* _YOUR OBJECTIVE_:
The first line of the data below and every line after it, through the one with "In data (decoded", must be transcribed without change.

* _MATERIAL PROVIDED_:
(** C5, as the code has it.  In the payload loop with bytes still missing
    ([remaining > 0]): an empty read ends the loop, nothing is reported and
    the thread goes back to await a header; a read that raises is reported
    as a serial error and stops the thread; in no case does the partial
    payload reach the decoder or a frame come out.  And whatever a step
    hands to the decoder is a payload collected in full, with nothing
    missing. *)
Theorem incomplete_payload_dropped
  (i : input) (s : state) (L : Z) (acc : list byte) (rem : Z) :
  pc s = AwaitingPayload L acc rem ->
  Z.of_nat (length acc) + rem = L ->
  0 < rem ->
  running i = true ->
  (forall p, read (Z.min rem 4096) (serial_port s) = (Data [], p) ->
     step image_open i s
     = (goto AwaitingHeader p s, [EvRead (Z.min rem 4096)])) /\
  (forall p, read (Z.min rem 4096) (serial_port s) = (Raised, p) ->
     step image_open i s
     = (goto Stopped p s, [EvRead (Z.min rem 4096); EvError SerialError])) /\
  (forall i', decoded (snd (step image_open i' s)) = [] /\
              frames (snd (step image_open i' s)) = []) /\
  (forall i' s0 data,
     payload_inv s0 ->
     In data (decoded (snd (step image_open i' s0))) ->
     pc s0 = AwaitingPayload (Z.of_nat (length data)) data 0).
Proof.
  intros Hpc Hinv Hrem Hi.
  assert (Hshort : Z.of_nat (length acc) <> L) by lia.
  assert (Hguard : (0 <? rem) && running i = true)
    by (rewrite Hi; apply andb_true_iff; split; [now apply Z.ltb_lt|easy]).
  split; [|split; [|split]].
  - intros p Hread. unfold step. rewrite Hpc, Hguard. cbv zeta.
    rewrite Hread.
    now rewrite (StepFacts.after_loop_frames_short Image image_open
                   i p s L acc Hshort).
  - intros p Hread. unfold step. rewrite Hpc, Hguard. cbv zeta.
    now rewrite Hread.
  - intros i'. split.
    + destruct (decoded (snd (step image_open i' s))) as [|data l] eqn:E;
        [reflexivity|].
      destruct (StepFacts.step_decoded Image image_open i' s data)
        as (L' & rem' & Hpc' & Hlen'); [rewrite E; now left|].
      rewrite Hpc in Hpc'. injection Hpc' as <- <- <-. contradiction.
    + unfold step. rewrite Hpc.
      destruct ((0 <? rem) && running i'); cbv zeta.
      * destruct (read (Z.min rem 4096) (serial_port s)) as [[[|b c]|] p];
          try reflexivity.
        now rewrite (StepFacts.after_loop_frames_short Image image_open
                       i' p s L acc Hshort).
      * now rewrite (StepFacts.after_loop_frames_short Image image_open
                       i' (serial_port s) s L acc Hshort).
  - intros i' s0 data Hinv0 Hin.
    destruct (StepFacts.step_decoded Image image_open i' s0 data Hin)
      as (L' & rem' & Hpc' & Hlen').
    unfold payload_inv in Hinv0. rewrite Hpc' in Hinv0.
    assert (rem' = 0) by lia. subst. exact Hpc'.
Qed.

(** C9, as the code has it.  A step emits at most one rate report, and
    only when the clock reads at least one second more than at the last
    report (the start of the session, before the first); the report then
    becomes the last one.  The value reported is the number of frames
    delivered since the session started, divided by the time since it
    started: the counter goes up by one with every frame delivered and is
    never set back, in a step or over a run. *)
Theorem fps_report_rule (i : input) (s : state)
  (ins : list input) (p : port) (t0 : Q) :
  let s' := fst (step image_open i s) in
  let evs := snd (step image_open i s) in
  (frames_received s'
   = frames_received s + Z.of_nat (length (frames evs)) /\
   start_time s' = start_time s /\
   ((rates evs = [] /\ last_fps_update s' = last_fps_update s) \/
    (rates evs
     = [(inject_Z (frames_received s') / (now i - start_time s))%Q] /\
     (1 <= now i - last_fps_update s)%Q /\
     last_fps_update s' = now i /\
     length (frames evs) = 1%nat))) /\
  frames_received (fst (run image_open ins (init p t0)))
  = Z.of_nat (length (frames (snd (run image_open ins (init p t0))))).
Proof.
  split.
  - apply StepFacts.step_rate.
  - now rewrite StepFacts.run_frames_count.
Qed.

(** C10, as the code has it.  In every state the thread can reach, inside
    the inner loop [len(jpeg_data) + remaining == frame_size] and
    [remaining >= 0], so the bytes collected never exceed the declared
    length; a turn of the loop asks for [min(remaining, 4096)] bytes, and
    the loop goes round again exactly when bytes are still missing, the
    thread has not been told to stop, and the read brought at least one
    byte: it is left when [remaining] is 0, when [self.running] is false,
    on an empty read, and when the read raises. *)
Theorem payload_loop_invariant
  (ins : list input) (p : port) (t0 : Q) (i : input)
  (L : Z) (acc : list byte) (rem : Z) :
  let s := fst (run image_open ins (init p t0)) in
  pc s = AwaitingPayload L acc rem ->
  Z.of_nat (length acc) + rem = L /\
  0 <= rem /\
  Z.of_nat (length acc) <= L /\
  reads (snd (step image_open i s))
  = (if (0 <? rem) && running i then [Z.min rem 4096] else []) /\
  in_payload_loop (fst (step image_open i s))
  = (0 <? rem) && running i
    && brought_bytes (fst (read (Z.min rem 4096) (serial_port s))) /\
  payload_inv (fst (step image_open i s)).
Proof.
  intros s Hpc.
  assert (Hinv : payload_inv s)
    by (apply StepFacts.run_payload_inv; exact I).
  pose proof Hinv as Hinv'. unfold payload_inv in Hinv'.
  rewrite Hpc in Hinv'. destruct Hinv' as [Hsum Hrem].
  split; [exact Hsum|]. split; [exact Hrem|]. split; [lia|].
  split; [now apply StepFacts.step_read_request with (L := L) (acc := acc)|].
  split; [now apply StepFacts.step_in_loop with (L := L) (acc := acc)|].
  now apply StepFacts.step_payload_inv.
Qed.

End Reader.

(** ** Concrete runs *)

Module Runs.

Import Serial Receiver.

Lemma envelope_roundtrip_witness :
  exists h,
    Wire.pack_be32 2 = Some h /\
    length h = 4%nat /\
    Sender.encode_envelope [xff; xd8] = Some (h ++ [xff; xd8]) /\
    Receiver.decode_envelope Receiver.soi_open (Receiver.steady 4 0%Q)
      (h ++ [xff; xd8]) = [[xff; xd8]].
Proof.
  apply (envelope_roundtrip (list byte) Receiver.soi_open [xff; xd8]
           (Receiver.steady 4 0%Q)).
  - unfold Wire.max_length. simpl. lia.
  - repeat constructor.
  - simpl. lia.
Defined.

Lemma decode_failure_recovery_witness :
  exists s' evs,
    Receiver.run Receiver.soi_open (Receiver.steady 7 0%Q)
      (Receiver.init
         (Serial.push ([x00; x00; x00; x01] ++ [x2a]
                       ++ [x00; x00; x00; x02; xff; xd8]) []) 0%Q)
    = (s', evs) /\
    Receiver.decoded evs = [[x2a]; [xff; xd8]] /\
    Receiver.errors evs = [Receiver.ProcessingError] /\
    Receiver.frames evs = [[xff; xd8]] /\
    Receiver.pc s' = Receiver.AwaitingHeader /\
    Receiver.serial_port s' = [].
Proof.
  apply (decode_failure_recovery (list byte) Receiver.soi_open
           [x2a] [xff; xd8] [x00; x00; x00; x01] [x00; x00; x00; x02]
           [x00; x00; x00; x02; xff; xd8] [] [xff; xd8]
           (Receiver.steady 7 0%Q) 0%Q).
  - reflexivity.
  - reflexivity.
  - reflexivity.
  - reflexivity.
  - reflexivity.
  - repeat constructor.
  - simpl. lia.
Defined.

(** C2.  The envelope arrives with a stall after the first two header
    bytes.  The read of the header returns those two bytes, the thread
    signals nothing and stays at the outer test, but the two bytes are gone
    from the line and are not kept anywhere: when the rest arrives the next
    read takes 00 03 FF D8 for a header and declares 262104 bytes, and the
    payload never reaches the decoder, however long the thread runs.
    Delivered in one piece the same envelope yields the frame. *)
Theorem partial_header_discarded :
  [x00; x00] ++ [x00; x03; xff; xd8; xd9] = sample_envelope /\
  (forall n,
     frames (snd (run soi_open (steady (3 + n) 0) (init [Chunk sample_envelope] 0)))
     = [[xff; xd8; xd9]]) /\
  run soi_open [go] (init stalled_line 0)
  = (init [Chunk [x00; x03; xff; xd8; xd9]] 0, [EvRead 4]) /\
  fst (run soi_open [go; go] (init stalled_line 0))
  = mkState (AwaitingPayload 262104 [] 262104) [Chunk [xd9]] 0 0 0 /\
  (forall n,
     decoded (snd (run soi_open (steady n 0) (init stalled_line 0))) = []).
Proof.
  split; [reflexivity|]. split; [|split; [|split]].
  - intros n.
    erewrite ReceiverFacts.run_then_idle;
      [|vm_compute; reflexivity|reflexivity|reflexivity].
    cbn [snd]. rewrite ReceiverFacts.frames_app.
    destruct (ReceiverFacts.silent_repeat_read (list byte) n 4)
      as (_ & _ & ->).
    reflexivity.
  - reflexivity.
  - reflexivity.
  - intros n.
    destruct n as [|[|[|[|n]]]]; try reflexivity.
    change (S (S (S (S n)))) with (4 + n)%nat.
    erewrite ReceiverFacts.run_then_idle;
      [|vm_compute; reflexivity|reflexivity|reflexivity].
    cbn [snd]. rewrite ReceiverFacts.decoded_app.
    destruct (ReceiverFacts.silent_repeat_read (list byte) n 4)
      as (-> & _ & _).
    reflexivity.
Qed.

* _TASK RESPONSE_:
(** C5, as the code has it.  In the payload loop with bytes still missing
    ([remaining > 0]): an empty read ends the loop, nothing is reported and
    the thread goes back to await a header; a read that raises is reported
    as a serial error and stops the thread; in no case does the partial
    payload reach the decoder or a frame come out.  And whatever a step
    hands to the decoder is a payload collected in full, with nothing
    missing. *)
Theorem incomplete_payload_dropped
  (i : input) (s : state) (L : Z) (acc : list byte) (rem : Z) :
  pc s = AwaitingPayload L acc rem ->
  Z.of_nat (length acc) + rem = L ->
  0 < rem ->
  running i = true ->
  (forall p, read (Z.min rem 4096) (serial_port s) = (Data [], p) ->
     step image_open i s
     = (goto AwaitingHeader p s, [EvRead (Z.min rem 4096)])) /\
  (forall p, read (Z.min rem 4096) (serial_port s) = (Raised, p) ->
     step image_open i s
     = (goto Stopped p s, [EvRead (Z.min rem 4096); EvError SerialError])) /\
  (forall i', decoded (snd (step image_open i' s)) = [] /\
              frames (snd (step image_open i' s)) = []) /\
  (forall i' s0 data,
     payload_inv s0 ->
     In data (decoded (snd (step image_open i' s0))) ->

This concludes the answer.